NEW YORK -- Shares of Lotus Development inched higher yesterday as the company's chairman, Jim Manzi, huddled with Wall Street advisers to consider alternatives to IBM's surprise bid to take the company over for $60 a share.
IBM, meanwhile, formally began its hostile tender offer and moved to replace Lotus' board of directors with three new directors of its own choosing.
Wall Street traders, sensing a takeover at a price above the initial offer, pushed Lotus shares further above IBM's bid. The stock gained 37.5 cents, closing at $61.81. IBM shares also advanced, closing at $91.375, up 12.5 cents on the New York Stock Exchange.
The consensus on Wall Street seemed to be that the list of companies that might ride to Lotus' rescue with a counter offer was dwindling quickly, increasing the prospect that Lotus will be forced to negotiate a friendly deal with IBM.
"There are no other players as far as I am concerned," said Stephen C. Dube, analyst with Wasserstein Perella Securities.
In its filings with the Securities and Exchange Commission, IBM once again strongly implied what its chairman, Louis Gerstner Jr., had hinted at a news conference Monday: IBM would sweeten its offer if Lotus agreed to negotiate a friendly merger. IBM said that if an agreement were reached, its all-cash bid might be replaced with a package containing a combination of IBM shares and cash. The chances that such a package would be worth less than $60 a share are extremely unlikely.
IBM's tender offer is contingent on Lotus withdrawing its "poison pill" anti-takeover defenses, which would make IBM's acquisition prohibitively expensive. As expected, IBM filed suit in Delaware, seeking to compel the Lotus board to revoke the poison pill.
Separately, IBM said it would obtain commitments of support from a majority of Lotus shareholders, giving IBM the right to dismiss the company's board and appoint a new board that would revoke the poison pill.
Several investment bankers specializing in corporate takeovers said that it was only a matter of time before IBM would prevail in its efforts to overturn Lotus' defenses. Barring an antitrust problem, that leaves Lotus with essentially two options: find a another suitor more to its liking or negotiate with IBM.
"It's a sensitive time," one Lotus executive said.
Lotus has 10 days to respond to IBM's bid but may face pressures to act sooner. As long as the illusion of a potential suitor exists, IBM may be cajoled into raising its bid higher than it would if it became clear that Lotus had few alternatives.

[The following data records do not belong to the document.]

(* ===== verification/SerializationClaims.v ===== *)
(** * SerializationClaims: what serialization promises *)

From Stdlib Require Import Strings.String Strings.Byte ZArith Floats.SpecFloat.
From stdpp Require Import base list option numbers gmap fin_maps.
From S2P Require Import Prelude RustStd RustNum RustFloat RustText FloatText Simd PhpString NumericString PhpArray PhpArrayProofs PhpArraySpec Convert NativeOpsClaims Names IrConst Objects ObjectProofs ObjectLayouts ObjectClaims Serialization SerializationProofs SerializationParse.

Section Trip.
Context {C : Type} (bk : backend) `{KeyClassifier} (input : bytes) (Hinput : (Z.of_nat (length input) < 2 ^ 63)%Z)
  (options : UnserializeOptions) (Hitems : (max_items options < 2 ^ 63)%N).

Abbreviation parser := (parse_value (C := C) bk input options).

Lemma reads_null room : reads input (parser (S room)) (lit "N;") Null.
Proof. apply (reads_bind _ _ _ ["N"%byte] [";"%byte] "N"%byte); [apply reads_byte|]. eapply reads_then; [apply reads_expect|done]. Qed.
Lemma reads_boolean room (b : bool) : reads input (parser (S room)) (if b then lit "b:1;" else lit "b:0;") (Bool b).
Proof.
  replace (if b then lit "b:1;" else lit "b:0;") with (["b"%byte] ++ [":"%byte] ++ [if b then "1"%byte else "0"%byte] ++ [";"%byte]) by by destruct b.
  eapply reads_bind; [apply reads_byte|]. eapply reads_bind; [apply reads_expect|]. eapply reads_bind; [apply reads_bool|].
  eapply reads_then; [apply reads_expect|done].
Qed.
Lemma reads_integer room z : in_i64 z = true -> reads input (parser (S room)) (write_int z) (Int z).
Proof.
  intros Hz. apply (reads_bind _ _ _ ["i"%byte] (":"%byte :: print_i64 z ++ [";"%byte]) "i"%byte); [apply reads_byte|].
  apply (reads_bind _ _ _ [":"%byte] _ tt); [apply reads_expect|]. eapply reads_then; [by apply reads_i64|done].
Qed.
Lemma reads_double room x : float_reads x = true -> reads input (parser (S room)) (print (DFloat x)) (Float x).
Proof.
  unfold float_reads. rewrite !andb_true_iff, !bool_decide_eq_true. intros [[Hx Hu] Hl].
  apply (reads_bind _ _ _ ["d"%byte] (":"%byte :: serialize_float x (-1) ++ [";"%byte]) "d"%byte); [apply reads_byte|].
  apply (reads_bind _ _ _ [":"%byte] _ tt); [apply reads_expect|]. eapply reads_then; [by apply reads_f64|done].
Qed.
Lemma reads_text room l : reads input (parser (S room)) (write_string l) (Str l).
Proof.
  apply (reads_bind _ _ _ ["s"%byte] (":"%byte :: print_usize (length l) ++ lit ":" ++ quote_bytes l ++ lit ";") "s"%byte); [apply reads_byte|].
  eapply reads_then; [by apply reads_string|done].
Qed.

Lemma height_pos d : 0 < height d.
Proof. destruct d; cbn; lia. Qed.
Lemma highest_elem {A} (l : list (A * Data)) q : q ∈ l -> height q.2 <= highest height l.
Proof. induction 1; unfold highest in *; cbn [foldr]; lia. Qed.

Lemma parser_parses d : wf_data bk d = true -> forall room, height d <= room -> parses input options (parser room) d.
Proof.
  induction d as [|b|z|x|l|l IH|c l IH] using Data_rect'; intros Hd room Hh; (destruct room as [|room]; [cbn in Hh; lia|]).
  - apply (reads_parses _ _ Hitems _ _ Null); [apply reads_null|done|done|cbn; lia|done].
  - apply (reads_parses _ _ Hitems _ _ (Bool b)); [apply reads_boolean|done|done|cbn; lia|done].
  - apply (reads_parses _ _ Hitems _ _ (Int z)); [by apply reads_integer|done|done|cbn; lia|done].
  - apply (reads_parses _ _ Hitems _ _ (Float x)); [by apply reads_double|done|done|cbn; lia|done].
  - apply (reads_parses _ _ Hitems _ _ (Str l)); [by apply reads_text|done|done|cbn; lia|done].
  - cbn [wf_data] in Hd. apply andb_true_iff in Hd as [Hl Hnd%bool_decide_eq_true]. cbn [height] in Hh.
    apply (runs_reads _ _ Hitems _ _ _ ["a"%byte] _ _ _ _ "a"%byte); [apply reads_byte|]. apply array_parses; [done..| |done].
    apply Forall_forall. intros [k d] Hin. rewrite forallb_forall in Hl. pose proof (Hl _ (proj1 (list_elem_of_In _ _) Hin)) as [Hk Hd]%andb_true_iff.
    pose proof (highest_elem l _ Hin) as Hhd. pose proof (height_pos d) as Hpos. cbn [fst snd] in *. destruct room as [|room]; [lia|].
    unfold element_parses. cbn [fst snd]. split; [|split; [|split]].
    + destruct k; [by apply reads_integer|by apply reads_text].
    + destruct k as [z|s]; [done|]. cbn [wf_key] in Hk. cbn [key_value from_value]. unfold from_php_string. by destruct (array_key_integer_bytes bk s) as [[]| |].
    + by destruct k.
    + rewrite Forall_forall in IH. exact (IH _ Hin Hd (S room) ltac:(cbn; lia)).
  - cbn [wf_data] in Hd. rewrite !andb_true_iff in Hd. destruct Hd as [[Hc Hl] Hnd%bool_decide_eq_true]. cbn [height] in Hh.
    rewrite forallb_forall in Hl. rewrite Forall_forall in IH.
    assert (forall q, q ∈ l -> utf8_valid q.1 = true /\ Obj.private_parts q.1 = None /\ wf_data bk q.2 = true) as Hq.
    { intros q Hin. pose proof (Hl _ (proj1 (list_elem_of_In _ _) Hin)) as [Hn Hd]%andb_true_iff.
      apply andb_true_iff in Hn as [? ?%bool_decide_eq_true]. done. }
    apply (runs_reads _ _ Hitems _ _ _ ["O"%byte] _ _ _ _ "O"%byte); [apply reads_byte|].
    apply object_parses; [done..| | |done]; apply Forall_forall; intros q Hin; destruct (Hq q Hin) as (Hu & Hpp & Hd); [|done].
    pose proof (highest_elem l _ Hin) as Hhd. pose proof (height_pos q.2) as Hpos. destruct room as [|room]; [lia|].
    split; [apply reads_text|]. split; [by apply lossy_valid|]. exact (IH _ Hin Hd (S room) ltac:(lia)).
Qed.

End Trip.


(** A point with a public and a protected coordinate, and a dynamic property. *)
Definition sample_property (name : bytes) (protected : bool) (v : Value unit) : Obj.ClassPropertyEntry (C := unit) :=
  Obj.mk_property_entry name v (Obj.mk_property_flags false false protected false false false false) (Obj.mk_property_hooks None None false).
Definition sample_class : Obj.ClassEntry (C := unit) :=
  Obj.mk_class_entry (lit "point") [] [] [sample_property (lit "x") false (Int 3); sample_property (lit "y") true (Int (-4))] None Obj.no_flags.
Definition sample_heap : Obj.Heap (C := unit) :=
  match (olet (a, h) := Obj.new_with_display_name sample_class (lit "Point") test_heap in Obj.set_property a (lit "tag") (Reference 0) h) with
  | Ret h => h | _ => test_heap end.
Definition sample_cells : gmap N (Value unit) := {[0%N := Array (from_packed 1 [Bool true; Reference 0; Float (S754_finite false 6755399441055744 (-52))])]}.
Definition sample_value : Value unit := Array (from_packed 2 [Object 0; Str (lit "a;b"); Null]).
Definition sample_data : Data :=
  DArray [(KInt 0, DObject (lit "Point") [(lit "x", DInt 3); (NUL :: lit "*" ++ NUL :: lit "y", DInt (-4));
                    (lit "tag", DArray [(KInt 0, DBool true); (KInt 1, DNull); (KInt 2, DFloat (S754_finite false 6755399441055744 (-52)))])]);
          (KInt 1, DStr (lit "a;b")); (KInt 2, DNull)].

#[local] Instance sample_keys : KeyClassifier := {| ambiguous := fun _ => false |}.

But IBM also has a strong incentive to keep Lotus and the company's biggest asset, its program developers, happy.
"You want to make these kinds of deals as friendly as possible because they are so people oriented," said a Wall Street executive who declined to be identified.

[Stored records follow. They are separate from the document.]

(* ===== verification/SerializationSafety.v ===== *)
(** * SerializationSafety: the parser returns on every text

    Whatever the text, the parser returns a value or an error, unless the text
    spells a number of twenty digits. *)

From Stdlib Require Import Strings.String Strings.Byte ZArith Floats.SpecFloat.
From stdpp Require Import base list option numbers gmap fin_maps.
From S2P Require Import Prelude RustStd RustNum RustFloat RustText FloatText Simd PhpString NumericString PhpArray PhpArrayProofs PhpArraySpec Convert NativeOpsClaims Names IrConst IrConstProofs Objects ObjectProofs ObjectLayouts ObjectClaims Serialization SerializationProofs SerializationParse.

(** No twenty digits in a row. *)
Definition short_numbers (l : bytes) : bool := forallb (fun i => run_len is_ascii_digit (drop i l) <? 20) (seq 0 (length l)).

Section Returns.
Context {C : Type} (bk : backend) `{KeyClassifier} (input : bytes) (Hinput : (Z.of_nat (length input) <= 2 ^ 62)%Z)
  (Hshort : short_numbers input = true) (options : UnserializeOptions).
Implicit Types p : Parser (C := C).
(** The receiver's array has the bytes of the sender's. *)
Lemma packet_bytes_reinterpret sender receiver packet :
  packet_bytes receiver (reinterpret sender receiver packet) =
    packet_bytes sender packet.
Proof.
  induction packet as [|s packet IH]; [reflexivity|].
  unfold packet_bytes, reinterpret in *. simpl. rewrite IH. f_equal.
  destruct (store_uint32_bytes sender (to_uint32 s))
    as (a & b & c & d & -> & Ha & Hb & Hc & Hd).
  rewrite to_uint32_to_int32 by now apply load_uint32_range.
  now apply store_load_uint32.
Qed.

(** X10. Packets cross hosts of different byte order.  The buffer whose
    bytes are those an encoder left on the sender is the buffer the same
    encoder leaves on the receiver; and a ProcPrio packet encoded by the
    sender is decoded by the receiver, from those bytes, to the payload
    that was encoded. *)
Theorem packets_cross_hosts sender receiver model c packet p out :
  encode_within_limits c -> is_ctrl_packet packet -> procprio_typed p ->
  (exists packet' size,
      encode sender model c packet = Returns (packet', size)
      /\ packet_bytes receiver (reinterpret sender receiver packet') =
           packet_bytes sender packet'
      /\ encode receiver model c (reinterpret sender receiver packet) =
           Returns (reinterpret sender receiver packet', size))
  /\ (exists packet' size,
         lmkd_pack_set_procprio sender model packet p = Returns (packet', size)
         /\ lmkd_pack_get_procprio receiver
              (reinterpret sender receiver packet') 4 out = Returns p).
Proof.
  intros Hc Hp Hpt.
  assert (Hp' : is_ctrl_packet (reinterpret sender receiver packet)).
  { unfold is_ctrl_packet, reinterpret. now rewrite length_map. }
  split.
  - exists (overwrite (wire sender c) packet),
      (sizeof_int * Z.of_nat (length (wire sender c))).
    split; [now apply encode_wire|].
    split; [apply packet_bytes_reinterpret|].
    rewrite reinterpret_overwrite, reinterpret_wire.
    rewrite (encode_wire receiver model c _ Hc Hp').
    do 3 f_equal. rewrite <- (reinterpret_wire sender receiver).
    unfold reinterpret. now rewrite length_map.
  - exists (overwrite (wire sender (SetProcprio p)) packet),
      (sizeof_int * Z.of_nat (length (wire sender (SetProcprio p)))).
    split; [exact (encode_wire sender model (SetProcprio p) packet I Hp)|].
    rewrite reinterpret_overwrite, reinterpret_wire.
    now apply get_procprio_overwrite.
Qed.

(** ** The properties at sample values

    Each statement above that rests on hypotheses is used once, on a
    little-endian LP64 host, with its hypotheses established at the values
    of [Example]. *)

Lemma get_procs_prio_field_count_validation_witness :
  lmkd_pack_get_procs_prio LittleEndian Example.packet Example.no_batch 5
    = Returns (Example.no_batch, -1)
  /\ exists params',
      lmkd_pack_get_procs_prio LittleEndian Example.packet Example.no_batch 8
        = Returns (params', 2).
Proof.
  split.
  - apply (proj1 (proj2 (get_procs_prio_field_count_validation
                           LittleEndian Example.packet Example.no_batch 5))).
    simpl. do 4 right. left. reflexivity.
  - destruct (proj2 (proj2 (get_procs_prio_field_count_validation
                              LittleEndian Example.packet Example.no_batch 8)))
      as [params' [H _]].
    + simpl. right. left. reflexivity.
    + reflexivity.
    + reflexivity.
    + exists params'. exact H.
Defined.

Lemma get_procs_prio_failure_keeps_output_witness :
  lmkd_pack_get_procs_prio LittleEndian Example.packet Example.batch 6
    = Returns (Example.batch, -1).
Proof.
  apply (get_procs_prio_failure_keeps_output
           LittleEndian Example.packet Example.batch 6).
  right. discriminate.
Defined.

That could ultimately force the two sides to agree on a solution short of IBM swallowing Lotus whole. Only a few months ago the two companies discussed a deal in which Lotus' declining desktop software applications business would be spun off into a subsidiary jointly owned with IBM.
The proposal then called for IBM also to buy a large stake in Lotus' remaining communications software business. Whether IBM would be willing to turn back the clock after mounting its dramatic takeover is uncertain.
As speculation about potential white knights swirled throughout the computer industry and on Wall Street, the number of logical candidates appeared to diminish.
"This is a deal we'll definitely stay away from," Robert Frankenberg, chief executive of Novell Inc., a widely mentioned potential bidder, told Bloomberg Business News.
Other potential suitors include AT&T;, Oracle Corp., and Hewlett-Packard. Representatives of all three companies declined to comment on whether they were interested, but most analysts were skeptical.
AT&T;, which has a joint marketing agreement with Lotus, could afford to buy the company, but several analysts said it was unlikely. AT&T; has been involved in several large deals in recent years, hurting its stock price.
Analysts said Oracle and Hewlett-Packard would both be unwilling or unable to outbid IBM.